Who this Enoch was, does not appear so plainly. To me, he seems to have been a person of public character; I suppose, like Noah, a preacher of righteousness. And, if we may credit the apostle Jude, he was a flaming preacher. For he quotes one of his prophecies, wherein he saith, ‘Behold, the Lord cometh with ten thousands of his saints, to execute judgment upon all, and to convince all that are ungodly among them, of all their ungodly deeds which they have ungodly committed, and of all their hard speeches, which ungodly sinners have spoken against him’.
However, Whitfield does not allow his imagination to stray, and contents himself with God’s commendation of the man:
But whether a public or private person, he has a noble testimony given him in the lively oracles. The author of the epistle to the Hebrews saith, that before his translation he had this testimony, ‘that he pleased God’; and his being translated, was a proof of it beyond all doubt. And I would observe, that it was wonderful wisdom in God to translate Enoch and Elijah under the Old Testament dispensation, that hereafter, when it should be asserted that the Lord Jesus was carried into heaven, it might not seem a thing altogether incredible to the Jews; since they themselves confessed that two of their own prophets had been translated several hundred hears before.
Rather than running to some anecdote from 5,000 sermon illustrations, Whitfield has spent the opening section raising an issue directly and then looking to the Scripture for an example which illustrates and answers the issue raised in the first sentence. Too often, the introduction to the sermon is merely a time for bad story telling or jokes.
Having introduced his subject Whitfield then closes the introduction and sets out what he will develop at length:
But it is not my design to detain you any longer, by enlarging, or making observations, on Enoch’s short but comprehensive character: the thing I have in view being to give a discourse, as the Lord shall enable, upon a weighty and a very important subject; I mean, walking with God. ‘And Enoch walked with God.’ If so much as this can be truly said of you and me after our decease, we shall not have any reason to complain that we have lived in vain.
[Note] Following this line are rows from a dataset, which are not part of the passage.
(** * forgejo-mcp, package [unified]: the documentation registry and the
      verb dispatchers

    A shallow embedding of [tools/unified/schema.go], of the dispatchers of
    [create.go], [get.go], [list.go], [doc.go] (the edit tool), [delete.go],
    [link.go] and [unlink.go], and of the overview formatters of
    [manual.go], followed by the properties claimed of them.

    Go strings are byte sequences and so are Rocq's [string]s; [len] is
    [String.length], [s[:n]] and [s[n:]] are [str_take] and [str_drop].
    A Go map is a [gmap]; the order in which [range] visits its keys is not
    fixed by the language, so the one function that ranges over the registry
    takes that order as an argument. *)

From Stdlib Require Import ZArith String Ascii List.
From Stdlib Require Import Floats.SpecFloat.
From stdpp Require Import gmap strings list fin_maps sorting.

Local Open Scope string_scope.
Local Open Scope list_scope.
Local Open Scope stdpp_scope.

(** ** Strings *)

(** The double quote and the line feed, spelled by their codes. *)
Definition dq : string := String (ascii_of_nat 34) EmptyString.
Definition nl : string := String (ascii_of_nat 10) EmptyString.

(** [qt s] is [s] between double quotes, as in the Go literals. *)
Definition qt (s : string) : string := dq +:+ s +:+ dq.

(** [s[:n]] for [n <= len(s)]. *)
Fixpoint str_take (n : nat) (s : string) : string :=
  match n, s with
  | S n', String c s' => String c (str_take n' s')
  | _, _ => EmptyString
  end.

(** [s[n:]] for [n <= len(s)]. *)
Fixpoint str_drop (n : nat) (s : string) : string :=
  match n, s with
  | S n', String _ s' => str_drop n' s'
  | _, _ => s
  end.

(** [strings.Join(l, sep)]. *)
Fixpoint join_with (sep : string) (l : list string) : string :=
  match l with
  | [] => EmptyString
  | [x] => x
  | x :: rest => x +:+ sep +:+ join_with sep rest
  end.

(** [fmt]'s [%v] of a [[]string]: the elements between square brackets,
    separated by single spaces. *)
Definition fmt_v (l : list string) : string := "[" +:+ join_with " " l +:+ "]".

(** [t] occurs in [s]. *)
Definition contains (s t : string) : Prop := ∃ a b, s = a +:+ t +:+ b.

(** ** schema.go: the data model *)

Definition Action := string.

Definition ActionCreate : Action := "create".
Definition ActionGet    : Action := "get".
Definition ActionList   : Action := "list".
Definition ActionEdit   : Action := "edit".
Definition ActionDelete : Action := "delete".
Definition ActionLink   : Action := "link".
Definition ActionUnlink : Action := "unlink".

Definition Resource := string.

Definition ResourceIssue             : Resource := "issue".
Definition ResourceIssueComment      : Resource := "issue_comment".
Definition ResourceIssueAttachment   : Resource := "issue_attachment".
Definition ResourceLabel             : Resource := "label".
Definition ResourceMilestone         : Resource := "milestone".
Definition ResourceRelease           : Resource := "release".
Definition ResourceReleaseAttachment : Resource := "release_attachment".
Definition ResourceWikiPage          : Resource := "wiki_page".
Definition ResourcePullRequest       : Resource := "pull_request".
Definition ResourceRepository        : Resource := "repository".
Definition ResourceActionTask        : Resource := "action_task".

Definition LinkType := string.

Definition LinkIssueLabel      : LinkType := "issue_label".
Definition LinkIssueDependency : LinkType := "issue_dependency".
Definition LinkIssueBlocking   : LinkType := "issue_blocking".

(** [ParamSpec]: one parameter, for documentation purposes. *)
Record ParamSpec := param {
  Name : string;
  Type_ : string;
  Required : bool;
  ParamDescription : string;
  Enum : list string
}.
Whitefield has done a great deal in this introduction. First, he has raised a topic which the sermon will answer. Second, he has provided some general Bible knowledge, by using the Scripture as the basis for his illustration and discussion. Third, he has shown that walking with God is a laborious or painful thing. Fourth, he has set out the hope of the Gospel as illustrated by Enoch’s example. In the remainder of the sermon, Whitefield will set out how both a believer and one who is not yet a believer may walk with God.